[Saved data entries]
=-=-=-=-=
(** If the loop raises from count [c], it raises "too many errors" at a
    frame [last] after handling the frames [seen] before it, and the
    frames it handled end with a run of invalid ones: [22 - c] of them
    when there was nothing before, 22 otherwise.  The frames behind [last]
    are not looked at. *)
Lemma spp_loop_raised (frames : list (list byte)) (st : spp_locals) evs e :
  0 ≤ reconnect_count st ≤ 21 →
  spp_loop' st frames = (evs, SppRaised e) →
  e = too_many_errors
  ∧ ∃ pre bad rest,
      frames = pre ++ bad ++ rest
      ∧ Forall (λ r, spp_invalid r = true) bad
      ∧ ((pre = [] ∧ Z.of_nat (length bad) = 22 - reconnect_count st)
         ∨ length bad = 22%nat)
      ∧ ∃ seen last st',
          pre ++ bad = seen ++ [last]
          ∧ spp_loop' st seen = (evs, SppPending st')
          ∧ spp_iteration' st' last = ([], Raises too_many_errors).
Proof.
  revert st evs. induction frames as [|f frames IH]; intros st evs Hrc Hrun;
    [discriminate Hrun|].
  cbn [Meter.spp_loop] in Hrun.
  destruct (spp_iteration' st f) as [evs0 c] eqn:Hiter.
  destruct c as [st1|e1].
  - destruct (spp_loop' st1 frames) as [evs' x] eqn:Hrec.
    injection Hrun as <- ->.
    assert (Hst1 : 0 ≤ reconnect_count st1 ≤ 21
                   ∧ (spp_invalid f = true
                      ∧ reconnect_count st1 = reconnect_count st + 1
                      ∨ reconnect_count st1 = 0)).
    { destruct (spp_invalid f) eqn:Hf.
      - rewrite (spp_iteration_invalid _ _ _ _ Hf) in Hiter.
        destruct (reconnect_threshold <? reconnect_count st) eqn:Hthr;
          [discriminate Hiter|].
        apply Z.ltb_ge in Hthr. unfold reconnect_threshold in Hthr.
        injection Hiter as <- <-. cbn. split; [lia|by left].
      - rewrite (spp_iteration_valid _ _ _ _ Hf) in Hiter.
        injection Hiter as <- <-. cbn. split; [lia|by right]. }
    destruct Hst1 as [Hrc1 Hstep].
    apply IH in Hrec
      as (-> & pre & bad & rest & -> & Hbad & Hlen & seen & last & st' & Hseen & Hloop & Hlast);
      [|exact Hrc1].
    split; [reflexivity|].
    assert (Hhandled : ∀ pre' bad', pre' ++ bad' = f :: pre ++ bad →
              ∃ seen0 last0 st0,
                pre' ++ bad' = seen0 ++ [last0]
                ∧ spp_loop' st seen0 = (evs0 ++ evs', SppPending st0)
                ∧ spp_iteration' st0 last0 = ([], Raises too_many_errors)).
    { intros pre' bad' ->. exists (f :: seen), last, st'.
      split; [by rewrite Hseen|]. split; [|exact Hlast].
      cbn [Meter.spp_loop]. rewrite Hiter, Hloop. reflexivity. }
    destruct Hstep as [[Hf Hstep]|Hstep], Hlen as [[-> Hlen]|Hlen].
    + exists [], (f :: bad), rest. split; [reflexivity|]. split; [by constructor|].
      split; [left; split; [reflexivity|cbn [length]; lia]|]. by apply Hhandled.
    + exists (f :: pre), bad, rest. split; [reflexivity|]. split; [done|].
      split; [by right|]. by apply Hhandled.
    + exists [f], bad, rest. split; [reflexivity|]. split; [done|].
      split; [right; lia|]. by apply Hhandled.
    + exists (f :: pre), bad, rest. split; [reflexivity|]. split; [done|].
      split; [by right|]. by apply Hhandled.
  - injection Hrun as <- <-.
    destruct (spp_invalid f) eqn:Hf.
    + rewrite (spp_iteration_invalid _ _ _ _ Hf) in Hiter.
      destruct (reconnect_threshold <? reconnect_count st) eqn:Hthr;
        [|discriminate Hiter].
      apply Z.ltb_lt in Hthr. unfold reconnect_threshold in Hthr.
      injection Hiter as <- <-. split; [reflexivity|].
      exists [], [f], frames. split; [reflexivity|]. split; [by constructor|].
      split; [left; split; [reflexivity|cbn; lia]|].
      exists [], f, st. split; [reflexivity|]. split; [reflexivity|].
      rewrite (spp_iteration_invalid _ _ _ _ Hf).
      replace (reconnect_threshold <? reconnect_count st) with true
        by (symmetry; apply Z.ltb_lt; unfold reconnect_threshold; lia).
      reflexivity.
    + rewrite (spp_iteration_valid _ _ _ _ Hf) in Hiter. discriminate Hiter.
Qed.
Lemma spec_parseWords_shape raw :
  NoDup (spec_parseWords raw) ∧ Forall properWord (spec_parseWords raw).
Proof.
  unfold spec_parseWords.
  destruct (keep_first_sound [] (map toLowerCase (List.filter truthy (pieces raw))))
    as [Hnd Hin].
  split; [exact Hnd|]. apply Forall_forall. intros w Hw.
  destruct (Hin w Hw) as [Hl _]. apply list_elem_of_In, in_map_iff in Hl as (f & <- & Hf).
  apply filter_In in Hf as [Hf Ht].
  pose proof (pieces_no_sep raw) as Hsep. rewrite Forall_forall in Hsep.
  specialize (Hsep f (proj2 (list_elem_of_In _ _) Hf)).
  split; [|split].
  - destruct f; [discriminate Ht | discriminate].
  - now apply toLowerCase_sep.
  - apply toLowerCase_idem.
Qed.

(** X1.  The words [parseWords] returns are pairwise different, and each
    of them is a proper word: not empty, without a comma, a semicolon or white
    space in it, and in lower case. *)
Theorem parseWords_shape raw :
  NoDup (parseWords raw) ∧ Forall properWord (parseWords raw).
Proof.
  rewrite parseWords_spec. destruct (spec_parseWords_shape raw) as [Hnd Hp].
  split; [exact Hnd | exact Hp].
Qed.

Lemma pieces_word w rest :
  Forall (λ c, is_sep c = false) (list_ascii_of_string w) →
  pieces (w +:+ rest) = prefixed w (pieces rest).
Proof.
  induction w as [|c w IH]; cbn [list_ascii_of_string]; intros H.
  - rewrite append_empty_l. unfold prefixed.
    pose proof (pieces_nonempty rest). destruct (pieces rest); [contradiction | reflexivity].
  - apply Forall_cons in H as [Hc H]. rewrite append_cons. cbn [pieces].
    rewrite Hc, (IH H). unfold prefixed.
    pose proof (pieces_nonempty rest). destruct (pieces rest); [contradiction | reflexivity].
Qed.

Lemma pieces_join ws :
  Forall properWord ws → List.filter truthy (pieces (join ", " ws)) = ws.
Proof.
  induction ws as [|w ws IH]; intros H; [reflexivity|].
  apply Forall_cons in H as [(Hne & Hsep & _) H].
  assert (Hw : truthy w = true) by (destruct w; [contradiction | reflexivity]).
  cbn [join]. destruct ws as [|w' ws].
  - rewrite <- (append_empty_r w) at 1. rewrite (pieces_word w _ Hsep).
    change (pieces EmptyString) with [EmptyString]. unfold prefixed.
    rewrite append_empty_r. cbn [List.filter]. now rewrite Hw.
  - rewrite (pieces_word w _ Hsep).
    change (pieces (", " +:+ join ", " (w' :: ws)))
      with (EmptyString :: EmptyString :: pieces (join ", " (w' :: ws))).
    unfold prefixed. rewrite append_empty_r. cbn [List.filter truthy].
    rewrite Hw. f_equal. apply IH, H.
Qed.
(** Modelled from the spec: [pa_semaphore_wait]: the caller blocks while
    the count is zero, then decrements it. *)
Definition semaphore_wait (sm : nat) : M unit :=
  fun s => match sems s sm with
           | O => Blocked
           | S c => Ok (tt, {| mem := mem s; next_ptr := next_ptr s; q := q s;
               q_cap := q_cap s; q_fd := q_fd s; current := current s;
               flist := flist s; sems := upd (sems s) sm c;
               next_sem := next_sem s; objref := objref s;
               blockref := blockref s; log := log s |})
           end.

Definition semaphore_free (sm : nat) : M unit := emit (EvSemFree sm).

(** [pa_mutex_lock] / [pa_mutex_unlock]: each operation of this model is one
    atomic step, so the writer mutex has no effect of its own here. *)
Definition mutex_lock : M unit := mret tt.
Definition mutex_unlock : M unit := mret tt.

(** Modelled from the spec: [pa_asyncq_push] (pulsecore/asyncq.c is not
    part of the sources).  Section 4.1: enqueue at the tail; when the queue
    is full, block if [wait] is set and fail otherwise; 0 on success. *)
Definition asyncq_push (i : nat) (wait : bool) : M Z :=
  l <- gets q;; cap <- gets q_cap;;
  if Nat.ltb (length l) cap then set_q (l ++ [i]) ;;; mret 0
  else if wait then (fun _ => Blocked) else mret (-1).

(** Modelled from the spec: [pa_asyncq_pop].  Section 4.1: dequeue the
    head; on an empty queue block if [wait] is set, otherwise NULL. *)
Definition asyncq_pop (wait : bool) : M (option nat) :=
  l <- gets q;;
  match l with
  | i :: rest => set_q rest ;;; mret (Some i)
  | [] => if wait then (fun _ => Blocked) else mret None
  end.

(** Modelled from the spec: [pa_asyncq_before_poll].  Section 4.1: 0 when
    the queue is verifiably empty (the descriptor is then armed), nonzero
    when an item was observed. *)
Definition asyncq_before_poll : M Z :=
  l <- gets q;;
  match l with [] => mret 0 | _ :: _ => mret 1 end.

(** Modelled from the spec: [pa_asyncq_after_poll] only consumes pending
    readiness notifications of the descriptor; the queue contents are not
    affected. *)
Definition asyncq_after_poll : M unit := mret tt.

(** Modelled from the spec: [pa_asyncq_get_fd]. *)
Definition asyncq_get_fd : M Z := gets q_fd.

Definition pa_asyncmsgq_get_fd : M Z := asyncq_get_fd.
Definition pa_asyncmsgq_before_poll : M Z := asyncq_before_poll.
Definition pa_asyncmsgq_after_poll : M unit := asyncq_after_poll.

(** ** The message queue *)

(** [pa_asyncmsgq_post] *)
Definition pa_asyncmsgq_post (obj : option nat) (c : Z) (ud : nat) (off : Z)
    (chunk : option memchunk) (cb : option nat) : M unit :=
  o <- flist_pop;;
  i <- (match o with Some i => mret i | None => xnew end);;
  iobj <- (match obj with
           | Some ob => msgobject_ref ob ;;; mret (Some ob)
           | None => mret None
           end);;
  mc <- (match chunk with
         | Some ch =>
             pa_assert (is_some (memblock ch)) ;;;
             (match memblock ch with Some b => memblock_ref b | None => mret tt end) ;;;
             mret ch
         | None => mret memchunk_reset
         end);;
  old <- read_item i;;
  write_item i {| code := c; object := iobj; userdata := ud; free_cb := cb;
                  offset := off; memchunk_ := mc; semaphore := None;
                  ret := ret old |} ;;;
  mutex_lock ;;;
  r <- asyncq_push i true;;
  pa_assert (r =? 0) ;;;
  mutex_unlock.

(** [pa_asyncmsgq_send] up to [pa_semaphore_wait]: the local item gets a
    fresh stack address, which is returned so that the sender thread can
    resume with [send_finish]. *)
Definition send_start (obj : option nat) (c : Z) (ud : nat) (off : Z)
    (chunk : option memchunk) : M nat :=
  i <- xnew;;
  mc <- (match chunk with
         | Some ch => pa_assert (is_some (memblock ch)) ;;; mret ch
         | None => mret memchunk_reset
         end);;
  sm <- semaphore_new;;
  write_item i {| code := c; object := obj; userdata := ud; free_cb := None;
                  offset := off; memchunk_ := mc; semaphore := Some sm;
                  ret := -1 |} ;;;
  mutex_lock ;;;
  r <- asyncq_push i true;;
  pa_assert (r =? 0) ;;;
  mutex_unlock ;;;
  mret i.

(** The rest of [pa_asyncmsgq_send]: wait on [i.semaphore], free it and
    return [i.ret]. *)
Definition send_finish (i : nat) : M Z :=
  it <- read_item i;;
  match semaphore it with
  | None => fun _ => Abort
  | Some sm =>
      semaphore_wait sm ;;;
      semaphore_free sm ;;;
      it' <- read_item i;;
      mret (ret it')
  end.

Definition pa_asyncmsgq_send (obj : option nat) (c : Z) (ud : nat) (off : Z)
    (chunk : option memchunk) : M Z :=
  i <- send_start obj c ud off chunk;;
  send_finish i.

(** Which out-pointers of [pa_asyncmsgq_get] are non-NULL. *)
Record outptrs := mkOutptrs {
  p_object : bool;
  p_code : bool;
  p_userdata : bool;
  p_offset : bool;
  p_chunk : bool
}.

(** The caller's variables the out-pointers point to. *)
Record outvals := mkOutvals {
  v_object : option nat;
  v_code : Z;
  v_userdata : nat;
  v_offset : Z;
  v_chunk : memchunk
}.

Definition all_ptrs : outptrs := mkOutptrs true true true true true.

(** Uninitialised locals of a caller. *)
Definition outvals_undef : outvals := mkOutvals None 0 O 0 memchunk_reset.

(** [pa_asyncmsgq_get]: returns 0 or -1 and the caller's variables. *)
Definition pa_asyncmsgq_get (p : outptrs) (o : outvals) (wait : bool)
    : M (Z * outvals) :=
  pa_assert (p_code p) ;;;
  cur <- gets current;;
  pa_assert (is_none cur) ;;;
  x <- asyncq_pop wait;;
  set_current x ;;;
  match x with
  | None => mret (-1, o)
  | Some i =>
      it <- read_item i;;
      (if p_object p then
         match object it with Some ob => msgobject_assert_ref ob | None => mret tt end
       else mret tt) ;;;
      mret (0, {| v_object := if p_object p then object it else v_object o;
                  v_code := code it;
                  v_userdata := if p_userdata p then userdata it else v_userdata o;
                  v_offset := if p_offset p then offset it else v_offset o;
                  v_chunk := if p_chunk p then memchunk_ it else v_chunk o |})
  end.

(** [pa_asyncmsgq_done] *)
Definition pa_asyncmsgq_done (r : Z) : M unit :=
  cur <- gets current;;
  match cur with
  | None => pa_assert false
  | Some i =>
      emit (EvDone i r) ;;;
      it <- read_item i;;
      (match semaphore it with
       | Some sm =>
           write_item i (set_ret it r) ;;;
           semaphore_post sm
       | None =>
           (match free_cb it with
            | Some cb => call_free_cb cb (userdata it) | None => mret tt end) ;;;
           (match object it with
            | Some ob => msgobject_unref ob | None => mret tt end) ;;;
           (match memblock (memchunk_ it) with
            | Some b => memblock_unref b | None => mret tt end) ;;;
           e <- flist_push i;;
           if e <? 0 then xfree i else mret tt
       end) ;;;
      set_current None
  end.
=-=-=-=-=
* _Goal of the exercise_
Your answer must consist solely of the lines above between the line holding "it' <- read_item i;;" and the line holding "it) | None => mret tt end) ;;;", inclusive, copied exactly.

* _Task answer_
      it' <- read_item i;;
      mret (ret it')
  end.

Definition pa_asyncmsgq_send (obj : option nat) (c : Z) (ud : nat) (off : Z)
    (chunk : option memchunk) : M Z :=
  i <- send_start obj c ud off chunk;;
  send_finish i.

(** Which out-pointers of [pa_asyncmsgq_get] are non-NULL. *)
Record outptrs := mkOutptrs {
  p_object : bool;
  p_code : bool;
  p_userdata : bool;
  p_offset : bool;
  p_chunk : bool
}.

(** The caller's variables the out-pointers point to. *)
Record outvals := mkOutvals {
  v_object : option nat;
  v_code : Z;
  v_userdata : nat;
  v_offset : Z;
  v_chunk : memchunk
}.

Definition all_ptrs : outptrs := mkOutptrs true true true true true.

(** Uninitialised locals of a caller. *)
Definition outvals_undef : outvals := mkOutvals None 0 O 0 memchunk_reset.

(** [pa_asyncmsgq_get]: returns 0 or -1 and the caller's variables. *)
Definition pa_asyncmsgq_get (p : outptrs) (o : outvals) (wait : bool)
    : M (Z * outvals) :=
  pa_assert (p_code p) ;;;
  cur <- gets current;;
  pa_assert (is_none cur) ;;;
  x <- asyncq_pop wait;;
  set_current x ;;;
  match x with
  | None => mret (-1, o)
  | Some i =>
      it <- read_item i;;
      (if p_object p then
         match object it with Some ob => msgobject_assert_ref ob | None => mret tt end
       else mret tt) ;;;
      mret (0, {| v_object := if p_object p then object it else v_object o;
                  v_code := code it;
                  v_userdata := if p_userdata p then userdata it else v_userdata o;
                  v_offset := if p_offset p then offset it else v_offset o;
                  v_chunk := if p_chunk p then memchunk_ it else v_chunk o |})
  end.

(** [pa_asyncmsgq_done] *)
Definition pa_asyncmsgq_done (r : Z) : M unit :=
  cur <- gets current;;
  match cur with
  | None => pa_assert false
  | Some i =>
      emit (EvDone i r) ;;;
      it <- read_item i;;
      (match semaphore it with
       | Some sm =>
           write_item i (set_ret it r) ;;;
           semaphore_post sm
       | None =>
           (match free_cb it with
            | Some cb => call_free_cb cb (userdata it) | None => mret tt end) ;;;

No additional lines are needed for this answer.